- [PROBLEM DETAILS]:
Please reproduce the entries below exactly, starting at the first line and ending with the line that holds "destruct (N.compare_spec (Ascii.N_of_ascii c)".
*** RECORDED DATA ***
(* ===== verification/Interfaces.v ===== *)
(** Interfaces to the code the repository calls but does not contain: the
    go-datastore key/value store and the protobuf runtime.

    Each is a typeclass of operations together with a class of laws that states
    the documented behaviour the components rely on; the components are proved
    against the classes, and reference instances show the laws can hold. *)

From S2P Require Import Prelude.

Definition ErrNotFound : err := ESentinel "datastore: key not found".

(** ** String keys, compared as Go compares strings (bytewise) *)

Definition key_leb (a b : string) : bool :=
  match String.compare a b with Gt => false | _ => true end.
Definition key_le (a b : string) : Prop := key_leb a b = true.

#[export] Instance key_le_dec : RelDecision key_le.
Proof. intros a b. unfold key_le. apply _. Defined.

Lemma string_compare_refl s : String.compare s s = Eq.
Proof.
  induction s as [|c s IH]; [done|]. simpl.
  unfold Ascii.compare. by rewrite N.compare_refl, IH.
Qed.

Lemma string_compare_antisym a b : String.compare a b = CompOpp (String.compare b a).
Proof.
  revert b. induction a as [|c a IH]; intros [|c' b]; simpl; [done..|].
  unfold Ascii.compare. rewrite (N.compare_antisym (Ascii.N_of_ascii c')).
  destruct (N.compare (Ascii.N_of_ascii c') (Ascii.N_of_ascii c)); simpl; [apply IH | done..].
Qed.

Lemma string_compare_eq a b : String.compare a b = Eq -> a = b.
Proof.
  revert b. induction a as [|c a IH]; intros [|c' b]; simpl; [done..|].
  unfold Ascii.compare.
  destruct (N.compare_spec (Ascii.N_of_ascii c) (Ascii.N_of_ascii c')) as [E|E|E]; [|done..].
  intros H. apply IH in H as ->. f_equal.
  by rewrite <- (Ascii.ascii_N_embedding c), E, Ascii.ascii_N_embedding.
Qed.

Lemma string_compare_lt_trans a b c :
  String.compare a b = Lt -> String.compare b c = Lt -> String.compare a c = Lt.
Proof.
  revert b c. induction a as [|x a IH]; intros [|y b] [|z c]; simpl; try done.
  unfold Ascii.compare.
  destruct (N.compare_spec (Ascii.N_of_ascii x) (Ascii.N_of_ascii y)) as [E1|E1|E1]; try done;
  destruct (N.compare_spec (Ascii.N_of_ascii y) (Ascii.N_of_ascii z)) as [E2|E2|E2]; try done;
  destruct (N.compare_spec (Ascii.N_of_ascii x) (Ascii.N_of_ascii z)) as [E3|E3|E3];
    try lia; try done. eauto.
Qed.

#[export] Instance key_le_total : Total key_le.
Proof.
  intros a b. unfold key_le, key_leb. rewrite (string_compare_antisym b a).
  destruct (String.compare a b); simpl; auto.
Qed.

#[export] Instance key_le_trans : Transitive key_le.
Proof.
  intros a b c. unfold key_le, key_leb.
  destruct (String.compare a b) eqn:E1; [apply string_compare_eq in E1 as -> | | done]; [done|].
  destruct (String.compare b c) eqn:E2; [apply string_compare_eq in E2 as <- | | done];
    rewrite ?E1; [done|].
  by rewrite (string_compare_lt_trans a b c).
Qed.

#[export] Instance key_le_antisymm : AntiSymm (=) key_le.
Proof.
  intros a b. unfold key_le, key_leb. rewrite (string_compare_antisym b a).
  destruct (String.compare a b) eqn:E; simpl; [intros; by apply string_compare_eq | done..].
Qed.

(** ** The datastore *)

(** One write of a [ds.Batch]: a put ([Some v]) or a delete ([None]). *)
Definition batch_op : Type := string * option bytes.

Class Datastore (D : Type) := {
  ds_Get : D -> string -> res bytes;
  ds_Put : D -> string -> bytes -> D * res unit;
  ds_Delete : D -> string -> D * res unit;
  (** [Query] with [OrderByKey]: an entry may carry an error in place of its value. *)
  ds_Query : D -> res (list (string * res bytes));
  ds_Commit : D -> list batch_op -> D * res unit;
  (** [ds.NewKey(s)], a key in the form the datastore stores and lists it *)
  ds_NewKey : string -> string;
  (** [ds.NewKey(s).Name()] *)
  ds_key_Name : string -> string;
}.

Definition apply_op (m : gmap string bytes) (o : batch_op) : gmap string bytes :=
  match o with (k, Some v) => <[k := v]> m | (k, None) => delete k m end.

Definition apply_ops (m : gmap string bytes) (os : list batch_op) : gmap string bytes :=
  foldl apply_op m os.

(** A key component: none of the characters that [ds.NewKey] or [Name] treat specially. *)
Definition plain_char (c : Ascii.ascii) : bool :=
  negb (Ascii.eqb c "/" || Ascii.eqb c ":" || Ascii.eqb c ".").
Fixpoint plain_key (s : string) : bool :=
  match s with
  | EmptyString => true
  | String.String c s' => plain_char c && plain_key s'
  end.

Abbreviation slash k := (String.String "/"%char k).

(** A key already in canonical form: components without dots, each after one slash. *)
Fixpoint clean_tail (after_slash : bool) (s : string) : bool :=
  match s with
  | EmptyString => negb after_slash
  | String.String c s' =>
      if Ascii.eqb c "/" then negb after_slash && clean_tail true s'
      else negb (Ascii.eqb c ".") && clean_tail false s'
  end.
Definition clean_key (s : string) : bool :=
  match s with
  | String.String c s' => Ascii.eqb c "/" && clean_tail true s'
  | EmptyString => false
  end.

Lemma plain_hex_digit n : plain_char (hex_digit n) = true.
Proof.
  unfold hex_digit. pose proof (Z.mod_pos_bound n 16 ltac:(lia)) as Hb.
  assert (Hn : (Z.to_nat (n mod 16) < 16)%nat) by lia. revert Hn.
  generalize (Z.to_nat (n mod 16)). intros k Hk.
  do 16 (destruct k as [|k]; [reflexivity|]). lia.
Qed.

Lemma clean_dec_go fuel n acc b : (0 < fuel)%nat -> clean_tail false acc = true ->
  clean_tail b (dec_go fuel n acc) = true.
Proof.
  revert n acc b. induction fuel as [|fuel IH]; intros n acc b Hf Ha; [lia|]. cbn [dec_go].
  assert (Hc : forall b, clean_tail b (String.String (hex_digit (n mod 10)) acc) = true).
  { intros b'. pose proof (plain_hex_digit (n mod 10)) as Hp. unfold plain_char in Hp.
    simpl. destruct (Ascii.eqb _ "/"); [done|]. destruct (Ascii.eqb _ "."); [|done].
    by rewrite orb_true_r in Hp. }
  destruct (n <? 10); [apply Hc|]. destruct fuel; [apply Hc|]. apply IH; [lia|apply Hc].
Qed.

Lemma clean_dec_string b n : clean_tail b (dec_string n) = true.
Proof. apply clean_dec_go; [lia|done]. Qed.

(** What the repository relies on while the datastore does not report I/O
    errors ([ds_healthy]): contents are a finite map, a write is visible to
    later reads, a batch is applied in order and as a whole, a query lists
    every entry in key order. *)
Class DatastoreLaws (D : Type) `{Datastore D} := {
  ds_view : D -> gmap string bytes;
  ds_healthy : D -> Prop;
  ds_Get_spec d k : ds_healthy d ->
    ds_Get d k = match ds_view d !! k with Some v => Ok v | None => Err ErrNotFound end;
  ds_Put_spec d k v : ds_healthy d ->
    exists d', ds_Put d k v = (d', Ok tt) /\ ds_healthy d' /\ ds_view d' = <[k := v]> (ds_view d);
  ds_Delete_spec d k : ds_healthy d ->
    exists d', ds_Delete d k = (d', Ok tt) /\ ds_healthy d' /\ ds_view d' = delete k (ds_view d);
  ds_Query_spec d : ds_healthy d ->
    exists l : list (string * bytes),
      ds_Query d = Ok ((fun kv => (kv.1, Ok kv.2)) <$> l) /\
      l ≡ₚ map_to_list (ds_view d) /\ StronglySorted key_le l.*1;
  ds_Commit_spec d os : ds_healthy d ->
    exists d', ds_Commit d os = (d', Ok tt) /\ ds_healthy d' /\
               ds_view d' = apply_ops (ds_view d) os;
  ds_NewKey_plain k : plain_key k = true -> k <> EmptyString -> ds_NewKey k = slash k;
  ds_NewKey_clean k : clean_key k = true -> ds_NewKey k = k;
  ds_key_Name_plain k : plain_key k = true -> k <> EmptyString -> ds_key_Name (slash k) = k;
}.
***
- [OUTPUT OF THE EXERCISE]:
(* ===== verification/Interfaces.v ===== *)
(** Interfaces to the code the repository calls but does not contain: the
    go-datastore key/value store and the protobuf runtime.

    Each is a typeclass of operations together with a class of laws that states
    the documented behaviour the components rely on; the components are proved
    against the classes, and reference instances show the laws can hold. *)

From S2P Require Import Prelude.

Definition ErrNotFound : err := ESentinel "datastore: key not found".

(** ** String keys, compared as Go compares strings (bytewise) *)

Definition key_leb (a b : string) : bool :=
  match String.compare a b with Gt => false | _ => true end.
Definition key_le (a b : string) : Prop := key_leb a b = true.

#[export] Instance key_le_dec : RelDecision key_le.
Proof. intros a b. unfold key_le. apply _. Defined.

Lemma string_compare_refl s : String.compare s s = Eq.
Proof.
  induction s as [|c s IH]; [done|]. simpl.
  unfold Ascii.compare. by rewrite N.compare_refl, IH.
Qed.

Lemma string_compare_antisym a b : String.compare a b = CompOpp (String.compare b a).
Proof.
  revert b. induction a as [|c a IH]; intros [|c' b]; simpl; [done..|].
  unfold Ascii.compare. rewrite (N.compare_antisym (Ascii.N_of_ascii c')).
  destruct (N.compare (Ascii.N_of_ascii c') (Ascii.N_of_ascii c)); simpl; [apply IH | done..].
Qed.

Lemma string_compare_eq a b : String.compare a b = Eq -> a = b.
Proof.
  revert b. induction a as [|c a IH]; intros [|c' b]; simpl; [done..|].
  unfold Ascii.compare.
  destruct (N.compare_spec (Ascii.N_of_ascii c) (Ascii.N_of_ascii c')) as [E|E|E]; [|done..].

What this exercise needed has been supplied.